IN RE: the Claim of VICTORIA GUARNIERI, Appellant. v. COMMISSIONER OF LABOR, Respondent.
MEMORANDUM AND ORDER
Calendar Date: February 4, 2021
Appeal from a decision of the Unemployment Insurance Appeal Board, filed October 9, 2019, which ruled that claimant was ineligible to receive unemployment insurance benefits because she was unable to file a subsequent valid original claim pursuant to Labor Law § 527.
As a result of pending disciplinary charges, claimant was suspended without pay from her employment for several 30–day periods, separated only by brief periods of paid suspension, beginning in October 2017. During those suspensions, claimant filed an original claim for unemployment insurance benefits effective January 15, 2018 and received benefits at a weekly rate of $450. Claimant was then suspended with pay effective January 30, 2018, and did no further work for the employer before her termination on January 25, 2019. Claimant filed a subsequent claim for unemployment insurance benefits effective January 28, 2019. An Administrative Law Judge (hereinafter ALJ) upheld the initial determination of the Department of Labor that claimant was ineligible to receive further benefits. The Unemployment Insurance Appeal Board agreed, determining that claimant “had insufficient wages to meet the work requirements to re-qualify for a subsequent original claim and had not worked in employment and been paid remuneration for such work equal to at least 10 times [her] weekly benefit rate.” Claimant appeals.
We affirm. To file a subsequent valid original claim, claimant “must have worked in employment and been paid remuneration for such work since the beginning of such previous claim in an amount equal to at least  times the claimant's weekly benefit rate” (Labor Law § 527, as amended by L 2013, ch 57, part O, § 2; see Matter of Santiago [Commissioner of Labor], 63 AD3d 1357, 1357 ; Matter of Mazurkiewicz [Commissioner of Labor], 13 AD3d 770, 771  ). Claimant performed no work for the employer during the relevant period, leaving the question of whether the monies she received while suspended constituted remuneration for work in employment so as to count toward her eligibility to file a subsequent valid original claim.
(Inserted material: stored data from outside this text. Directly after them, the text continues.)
Definition dockerMountFieldRepresentable (field : string) : result unit :=
  if bool_decide (field = "") then errorf "docker mount field is empty" []
  else if contains_byte (λ c, bool_decide (c = "000"%char)) field
  then errorf "docker mount field contains a NUL byte that exec argv cannot carry" []
  else if has_crlf field
  then errorf "docker mount field contains a CRLF sequence" []
  else if bool_decide (TrimSpace field ≠ field ∨ TrimSpace field = "")
  then errorf "docker mount field is empty after trim or carries leading/trailing whitespace" []
  else Ok ().

Definition mount_fields (m : dockerBindMount) : list string :=
  ["type=bind"; "source=" +:+ bm_Source m; "target=" +:+ bm_Target m] ++ (if bm_ReadOnly m then ["readonly"] else []).

(** The writer into memory does not fail; [TrimSuffix] removes the newline that
    ends the record. *)
Definition dockerBindMountSpec (m : dockerBindMount) : result string :=
  match dockerMountFieldRepresentable (bm_Source m) with
  | Err e => Err (wrap_error "bind mount source" [] e)
  | Ok _ =>
      match dockerMountFieldRepresentable (bm_Target m) with
      | Err e => Err (wrap_error "bind mount target" [] e)
      | Ok _ => let buf := csv_record (mount_fields m) +:+ String LF "" in Ok (default buf (CutSuffix buf (String LF "")))
      end
  end.

Example spec_example :
  dockerBindMountSpec (mkBind "/srv/a,b" "/data" true) = Ok ("type=bind," +:+ String quote ("source=/srv/a,b" +:+ String quote ",target=/data,readonly")).
Proof. reflexivity. Qed.
Example read_example : csv_read ("type=bind," +:+ String quote ("source=/srv/a,b" +:+ String quote ",target=/data,readonly")) = Some ["type=bind"; "source=/srv/a,b"; "target=/data"; "readonly"].
Proof. reflexivity. Qed.

(** ** Reading what was written *)

Lemma snoc_app g c s : snoc g c +:+ s = g +:+ String c s.
Proof. unfold snoc. by rewrite str_app_assoc. Qed.

Lemma parse_quoted f g rest :
  csv_parse (csv_quoted g) (csv_escape f +:+ String quote rest) = csv_parse (csv_closing (g +:+ f)) rest.
Proof.
  revert g. induction f as [|c f IH]; intros g; [simpl; by rewrite str_app_nil_r|]. cbn [csv_escape].
  case_bool_decide as E.
  - subst c. cbn [String.append csv_parse]. rewrite !bool_decide_eq_true_2 by done. rewrite IH. by rewrite snoc_app.
  - cbn [String.append csv_parse]. rewrite bool_decide_eq_false_2 by done. rewrite IH. by rewrite snoc_app.
Qed.

Definition plain (c : ascii) : Prop := c ≠ LF ∧ c ≠ CR ∧ c ≠ quote ∧ c ≠ comma.

Lemma plain_field f : fieldNeedsQuotes f = false → str_forall (λ c, bool_decide (plain c)) f = true.
Proof.
  unfold fieldNeedsQuotes. case_bool_decide as E1; [by subst|]. case_bool_decide as E2; [done|]. intros [H _]%orb_false_iff. clear -H.
  induction f as [|c f IH]; [done|]. simpl in *. apply orb_false_iff in H as [Hc Hf].
  apply bool_decide_eq_false_1 in Hc. rewrite IH, andb_true_r by done. apply bool_decide_eq_true_2. unfold plain. naive_solver.
Qed.
Lemma handle_run_hr s0 :
  fresh_run w s0 →
  hr (λ s, s = s0) (handleRun h cfg w session snapshot req)
    (λ op s, ∃ c cov args resolved plan pinned prepared,
       process_running w s0 (ss_ID session) c cov op args s ∧ run_decided s0 args resolved plan pinned prepared)
    (λ resp s, refused w s0 resp s ∨ created w s0 resp s).
Proof.
  intros Hf. unfold handleRun. eapply hr_bind_ with (Q := λ shm s, s = s0 ∧ check_request req = Ok shm).
  { intros s ->. destruct (check_request req) as [shm|e]; [done|]. left. by apply untouched_refused. }
  intros shm. apply (hr_pure (check_request req = Ok shm)); [by intros s [_ ?]|]. intros Hshm.
  eapply hr_bind_ with (Q := λ r s, ∃ c r0, r = Some r0 ∧ rs_docker s = rs_docker s0 ∧ rs_mac s = rs_mac s0 ∧
     slot false (rs_sup s0) (ss_ID session) c (rs_sup s) ∧ reservations (rs_sup s) !! r0 = Some (Some c) ∧ ops (rs_sup s) = ops (rs_sup s0) ∧
     rs_pins s = rs_pins s0 ∧ rs_wmac s = rs_wmac s0 ∧ rs_owned s = rs_owned s0).
  { intros s [-> _]. destruct (reserve (ss_ID session) (ss_LauncherID session) operationKindRun (rs_sup s0)) as [[r d] x] eqn:E.
    destruct (decide (d = admissionAccepted)) as [->|Hd].
    - apply reserve_slot in E as (c & r0 & -> & Hs & Hr & Ho & _); [|apply Hf]. by exists c, r0.
    - pose proof (reserve_refused _ _ _ _ _ _ _ E Hd) as ->.
      destruct d; [done|left; by apply untouched_refused..]. }
  intros r. apply (hr_pure (∃ c r0, r = Some r0 ∧ closures (rs_sup s0) !! c = None)).
  { intros s (c & r0 & -> & _ & _ & (_ & Hc & _) & _). by eauto. }
  intros (_ & r0 & -> & _). 
  eapply hr_bind_ with (Q := λ _ s, ∃ c cov, leased w s0 (ss_ID session) c r0 cov s).
  { intros s (c & ? & [= <-] & Hd & Hm & Hs & Hr & Ho & Hp & Hk & Hw). rewrite Hm.
    pose proof (acquire_outcome (ss_ID session) (ss_Workspace session) (w_leaseKey w) (w_now w) (rs_mac s0)) as Ha.
    destruct (AcquireSessionUse _ _ _ _ _) as [[l|e] m].
    - destruct Ha as ([cov Ha] & Hon & Hdb). exists c, cov. split; simpl; try done. rewrite Hon. apply Hf.
    - destruct Ha as [Ha Hon]. left. split; [by eexists|]. cbn [rs_sup with_sup]. destruct (release_slot _ _ _ _ _ _ Hs Hr) as [Hfr Hops].
      split; [|by rewrite Hops]. split; [done|]. split; [done|]. left. by split_and!. }
  intros []. 
  apply (hr_ex (λ c s, ∃ cov, leased w s0 (ss_ID session) c r0 cov s)). intros c.
  apply (hr_ex (λ cov s, leased w s0 (ss_ID session) c r0 cov s)). intros cov.
  eapply hr_bind_; [eapply hr_conseq; [by apply resolve_plan_hr|done|by left]|]. intros [resolved plan].
  apply (hr_pure _ _ _ _ _ (λ s H, proj2 H)). intros ((l & l' & Hres) & Hov & Hplan). cbn [fst snd] in *.
  eapply hr_bind_; [eapply hr_conseq; [eapply hr_pre; [by apply identity_hr|by intros s [? _]]|done|by left]|]. intros identity.
  apply (hr_pure _ _ _ _ _ (λ s H, proj2 H)). intros (la & pa & Hjoin & Hidn).
  eapply hr_bind_; [eapply hr_conseq; [eapply hr_pre; [by apply preparing_hr|by intros s [? _]]|done|by left]|]. intros [].
  eapply hr_bind_; [eapply hr_conseq; [eapply hr_pre; [by apply new_operation_hr|by intros s [? _]]|done|by left]|]. intros op.
  eapply hr_bind_; [eapply hr_conseq; [by apply pin_sources_hr|done|by left]|]. intros [op1 pinned]. cbn [fst snd].
  apply (hr_pure (length pinned = length resolved ∧
    ∀ i p, pinned !! i = Some p → ∃ m, resolved !! i = Some m ∧ w_pin w i (rm_SourcePath m) = Some p)).
  { intros s (_ & _ & _ & _ & H). exact H. }
  intros Hpin.
  eapply hr_bind_; [eapply hr_conseq; [eapply hr_pre; [by apply prepare_hr|]|done|by left]|].
  { intros s (H1 & H2 & H3 & _). split; [exact H1|]. by split. }
  intros [op2 prep]. cbn [fst snd].
  apply (hr_pure (ro_prepared op2 = true ∧ w_prepare w plan pinned = prepare_ok prep)); [by intros s (_ & _ & H)|].
  intros [Hpr Hprep].
  set (cid := if bool_decide _ then _ else _). cbv zeta.
  eapply hr_bind_ with (Q := λ args s, (prepared w s0 (ss_ID session) c cov op2 s ∧ unadmitted w s0 (ro_ref op2) r0 s) ∧
     run_argv cfg req session (w_operationID w) cid (docker_dir cfg session) identity shm plan prep = Ok args).
  { intros s (Hp & Hu & _). destruct (run_argv _ _ _ _ _ _ _ _ _ _) as [args|e]; [done|]. left.
    destruct (rollback_back w s0 Hf _ _ _ _ _ Hp) as (Hg & Ho & _). split; [by eexists|]. split; [done|]. by rewrite Ho, (proj1 Hu). }
  intros args. apply (hr_pure _ _ _ _ _ (λ s H, proj2 H)). intros Hargs.
  eapply hr_bind_; [eapply hr_conseq; [eapply hr_pre; [by apply admit_hr|by intros s [? _]]|done|by left]|]. intros [].
  eapply hr_conseq; [by apply start_hr| |by right].
  intros op3 s Hrun. exists c, cov, args, resolved, plan, pinned, prep. split; [done|]. split; try done; [by eauto|]. by exists cid, identity, shm, la, pa.
Qed.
Claimant suggests that they did, pointing to Board precedent holding that an individual serving a paid suspension under the terms of a collective bargaining agreement was performing a service so as to fall within the statutory definition of employment (see Matter of Appeal Board Decision No. 569753, https://uiappeals.ny.gov/system/files/documents/
569753–appeal–decision.pdf [June 5, 2013]; see also Labor Law § 511 ). The Board adopted the holding of the ALJ rejecting that argument, as a suspended employee is not performing any “work[ ] in employment” for which he or she could receive remuneration (Labor Law § 527 [emphasis added]; see e.g. Matter of Odell [Sweeney], 233 A.D.2d 663, 663–664 ; Matter of Rappaport [Town of Mamaroneck–Hartnett], 144 A.D.2d 141, 142 , lv denied 74 N.Y.2d 616 ; Matter of Caltabiano [Levine], 50 A.D.2d 979, 980  ). We perceive nothing unreasonable in that distinction, which comports with the statutory language, and therefore find substantial evidence in the record to support the Board's determination that claimant had not “worked in employment and been paid remuneration for such work” in a sufficient amount to file a subsequent valid original claim (Labor Law § 527; see Matter of Santiago [Commissioner of Labor], 63 AD3d at 1357).
Garry, P.J., Lynch, Clark, Aarons and Pritzker, JJ., concur.
ORDERED that the decision is affirmed, without costs.